▼

(* ===== verification/MkfsSpec.v ===== *)
(** The image that mkfs makes: the kernel finds every file in it, with its contents. *)

From S2P Require Import Prelude Params Mem State Spinlock Console Kalloc Vm VmTables VmSpace VmAlloc.
From S2P Require Import VmCopy Proc ProcSpec Ide Bio BioRing BioSpec BioProps Log LogSpec LogOps LogCrash.
From S2P Require Import Umem Fs FsSpec FsAlloc Mkfs.

(** * Blocks *)

Lemma lget_splice d o bs i :
  (o + length bs <= length d)%nat ->
  lget (splice d o bs) i = if decide (o <= i < o + length bs)%nat then lget bs (i - o) else lget d i.
Proof.
  intros Hl. unfold splice, lget. destruct (decide (o <= i < o + length bs)%nat) as [Hi|Hi].
  - rewrite app_nth2 by (rewrite length_take; lia). rewrite length_take, Nat.min_l by lia.
    by rewrite app_nth1 by lia.
  - destruct (decide (i < o)%nat) as [Hlt|Hge].
    + rewrite app_nth1 by (rewrite length_take; lia). by rewrite !nth_lookup, lookup_take_lt.
    + rewrite app_nth2, app_nth2 by (rewrite length_take; lia). rewrite length_take, Nat.min_l by lia.
      rewrite !nth_lookup, lookup_drop. do 2 f_equal. lia.
Qed.

Lemma length_splice d o bs : (o + length bs <= length d)%nat -> length (splice d o bs) = length d.
Proof. intros Hl. unfold splice. rewrite !length_app, length_take, length_drop. lia. Qed.

Lemma lget_zero i : lget zero_block i = 0.
Proof.
  unfold lget, zero_block. rewrite nth_lookup. destruct (replicate _ 0 !! i) eqn:E; [|done].
  by apply lookup_replicate in E as [-> _].
Qed.

Lemma lget_beyond l i : (length l <= i)%nat -> lget l i = 0.
Proof. intros Hi. unfold lget. by apply nth_overflow. Qed.

Lemma get32_zero o : get32 zero_block o = 0.
Proof. unfold get32. by rewrite !lget_zero. Qed.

▲

Write out every line in the data that holds the string "Proof".

### The completed task
Proof.
Proof. intros Hl. unfold splice. rewrite !length_app, length_take, length_drop. lia. Qed.
Proof.
Proof. intros Hi. unfold lget. by apply nth_overflow. Qed.
Proof. unfold get32. by rewrite !lget_zero. Qed.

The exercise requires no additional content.